Advanced Features of Phylum Porifera Over Protozoa:

  • Large multicellular body.
  • Cells have the division of labour
  • Male and female gametes are differentiated into sperm and ova.
  • Development of includes a larval stage-amphiblastula

Common Examples of Phylum Porifera:

Leucosolenia:

  • Within the phylum Porifera, there is a genus of calcareous (i.e., made of calcium carbonate), branched sponges called Luecosolenia.
  • They are the simplest colonial sponges look like little bunches of bananas and most can be found attached to hard substrates in tide pools (shallow water and rocky seashore). An individual is tiny and of cylindrical shape. The base of the individual is attached to a substrate via a small adhesive disc, and individuals can attach to one another through horizontal stolons.
  • The external wall of Leucosolenia is made up of a single layer of scaly, flat cells called pinacocytes. There are pores within this wall called ostia that allow water to flow into the sponge, into a cavity called spongocoel.
  • It has Asconoid canal system.
  • Reproduction both asexual and sexual.

Scypha (Sycon):

  • Scypha, also known as a crown sponge, is a small, shallow marine sponge found attached by a sticky secretion to some submerged solid object like rocks, shells of molluscs and corals.
  • It has a perforated wall with folding on it. The body wall is thick with incurrent canals and flagellated chambers. The central space spongocoel is narrow. It has terminal osculum.
  • It has syconoid canal system.
  • Reproduction both asexual and sexual.

Euplectella:

  • It is also known as Venus-flower basket. It is found at the bottom of sea attached to the floor by spicules present as a bunch at the base. The body is tubular, curved and basket-like and is made supported by six-rayed siliceous spicules.
  • The body is very thick and the osculum is covered over by a sieve plate. A dry skeleton is shining white and is presented in marriages in Japan as a gift to show a permanent association between the couples. It is also used for drawing-room decorations.
  • Canal system syconoid type.
  • Reproduction both asexual and sexual.

Euspongia:

Phylum porifera



  • It is a marine sponge commonly found in warm and shallow water attached to the substratum. It has commercial value.

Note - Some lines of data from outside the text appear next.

(** * Result assembly in the Whisper / WhisperX transcription scripts

    A shallow embedding of the three command-line scripts

      - [scripts/whisper_simple.py]      (plain Whisper, class [SimpleWhisperTranscriber])
      - [scripts/whisperx_processor.py]  (WhisperX, function [transcribe_audio])
      - [scripts/whisperx_service.py]    (WhisperX with diarization, class [WhisperXTranscriber])

    and of the properties their output documents satisfy.

    Conventions of the embedding.

    - Python numbers ([int] and [float]) are exact rationals [Q]; equality of
      numbers is [Qeq] ([==]).  Rounding of binary floating point is not
      modelled.
    - A Python [str] is a [string]; every [ascii] stands for the code point of
      the same number (the Latin-1 range).
    - A dictionary coming from the external libraries is a record with one
      optional field per key the scripts look at: [None] is an absent key.
    - A dictionary built by the scripts is a record as well; a key that only
      some script writes is an optional field.
    - An exception is the [Raise] branch of [result]; statements that print
      or write files run in the monad [M] over a [World]. *)

From Stdlib Require Import List String Ascii Bool Arith ZArith NArith QArith Lia Sorted.
Import ListNotations.
Open Scope string_scope.
Open Scope list_scope.
Open Scope Q_scope.

Set Implicit Arguments.

(* ================================================================== *)
(** * Python prelude *)

(** ** Exceptions *)

Inductive exn : Type :=
| KeyError (key : string)
| Exception (msg : string).

(** [str(e)]: a [KeyError] prints the [repr] of its key. *)
Definition str_exn (e : exn) : string :=
  match e with
  | KeyError key => ("'" ++ key ++ "'")%string
  | Exception msg => msg
  end.

Inductive result (A : Type) : Type :=
| Ok (a : A)
| Raise (e : exn).
Arguments Ok {A} a.
Arguments Raise {A} e.

Definition rbind {A B} (r : result A) (k : A -> result B) : result B :=
  match r with
  | Ok a => k a
  | Raise e => Raise e
  end.

Declare Scope result_scope.
Delimit Scope result_scope with result.
Notation "x <- r ;; k" := (rbind r (fun x => k))
  (at level 61, r at next level, right associativity) : result_scope.

(** [d[key]]: subscript of a dictionary by a key that may be absent. *)
Definition subscript {A} (key : string) (field : option A) : result A :=
  match field with
  | Some a => Ok a
  | None => Raise (KeyError key)
  end.

(** [d.get(key, default)]. *)
Definition get {A} (field : option A) (default : A) : A :=
  match field with
  | Some a => a
  | None => default
  end.

(** [key in d]. *)
Definition contains {A} (field : option A) : bool :=
  match field with
  | Some _ => true
  | None => false
  end.

(** A [for] loop whose body may raise: the state is threaded through the
    iterations, in the order of the list. *)
Fixpoint for_each {S A} (body : S -> A -> result S) (items : list A) (s : S)
  : result S :=
  match items with
  | [] => Ok s
  | x :: rest =>
      match body s x with
      | Ok s' => for_each body rest s'
      | Raise e => Raise e
      end
  end.

(** A list comprehension [[f(x) for x in items]] whose element may raise. *)
Fixpoint comprehension {A B} (f : A -> result B) (items : list A)
  : result (list B) :=
  match items with
  | [] => Ok []
  | x :: rest =>
      match f x with
      | Ok y =>
          match comprehension f rest with
          | Ok ys => Ok (y :: ys)
          | Raise e => Raise e
          end
      | Raise e => Raise e
      end
  end.

(** ** [str.strip()] *)

(** [str.isspace] on the code points below 256. *)
Definition isspace (c : ascii) : bool :=
  let n := N_of_ascii c in
  (((9 <=? n) && (n <=? 13)) || ((28 <=? n) && (n <=? 32))
   || (n =? 133) || (n =? 160))%N.

Fixpoint lstrip (s : string) : string :=
  match s with
  | EmptyString => EmptyString
  | String c rest => if isspace c then lstrip rest else s
  end.

Fixpoint rstrip (s : string) : string :=
  match s with
  | EmptyString => EmptyString
  | String c rest =>
      match rstrip rest with
      | EmptyString => if isspace c then EmptyString else String c EmptyString
      | kept => String c kept
      end
  end.

Definition strip (s : string) : string := rstrip (lstrip s).

(** ** Numbers *)

(** [sum(xs)]: the built-in starts from [0] and adds from the left. *)
Definition sum (xs : list Q) : Q := fold_left Qplus xs 0.

(** [len(xs)] as a number. *)
Definition len {A} (xs : list A) : Q := inject_Z (Z.of_nat (List.length xs)).

(** ** Insertion-ordered dictionaries with string keys *)

Definition dict (V : Type) : Type := list (string * V).

Fixpoint dict_in {V} (key : string) (d : dict V) : bool :=
  match d with
  | [] => false
  | (k, _) :: rest => if String.eqb k key then true else dict_in key rest
  end.

Fixpoint dict_lookup {V} (key : string) (d : dict V) : option V :=
  match d with
  | [] => None
  | (k, v) :: rest => if String.eqb k key then Some v else dict_lookup key rest
  end.

(** [d[key] = v] for a new key: the entry goes last. *)
Definition dict_add {V} (key : string) (v : V) (d : dict V) : dict V :=
  d ++ [(key, v)].

(** In-place update of the entry of [key]; its position is kept. *)
Fixpoint dict_update {V} (key : string) (f : V -> V) (d : dict V) : dict V :=
  match d with
  | [] => []
  | (k, v) :: rest =>
      if String.eqb k key then (k, f v) :: rest
      else (k, v) :: dict_update key f rest
  end.

(** [list(d.values())]. *)
Definition values {V} (d : dict V) : list V := map snd d.

(** [list(d)]: the keys, in insertion order. *)
Definition keys {V} (d : dict V) : list string := map fst d.

(* ================================================================== *)
(** * Data model *)

(** ** What the external libraries return *)

(** A word dictionary.  Whisper writes [probability], WhisperX [score] and,
    after diarization, [speaker]. *)
Record RawWord : Type := {
  raw_word_word : option string;
  raw_word_start : option Q;
  raw_word_end : option Q;
  raw_word_probability : option Q;
  raw_word_confidence : option Q;
  raw_word_score : option Q;
  raw_word_speaker : option string
}.

(** A segment dictionary. *)
Record RawSegment : Type := {
  raw_start : option Q;
  raw_end : option Q;
  raw_text : option string;
  raw_score : option Q;
  raw_confidence : option Q;
  raw_words : option (list RawWord);
  raw_speaker : option string
}.

(** The dictionary returned by [transcribe], [align] and
    [assign_word_speakers]. *)
Record RawResult : Type := {
  raw_language : option string;
  raw_segments : option (list RawSegment)
}.

(** ** What the scripts build *)

Record Word : Type := {
  word_word : string;
  word_start : Q;
  word_end : Q;
  word_confidence : Q
}.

The skeleton is made up of spongin fibres without spicules.
  • It is usually of a globular shape with numerous oscula.
  • Its dried skeleton is commonly used as bath sponges and for cleaning and washing.

Spongilla:

  • It is a freshwater sponge and is found usually attached to sticks or pieces of wood in lakes and ponds. Usually, it is yellowish brown in colour and comprised of numerous small individuals with a common flat base. Due to the symbiotic relationship with algae zoochlorellae, the colony shows shades of green colour.
  • The colony is irregularly branched have siliceous spicules and spongin fibres.
  • Canal system is of rhagon type.
  • To overcome the unfavourable period of desiccation freshwater sponges produce asexual bodies called gemmules.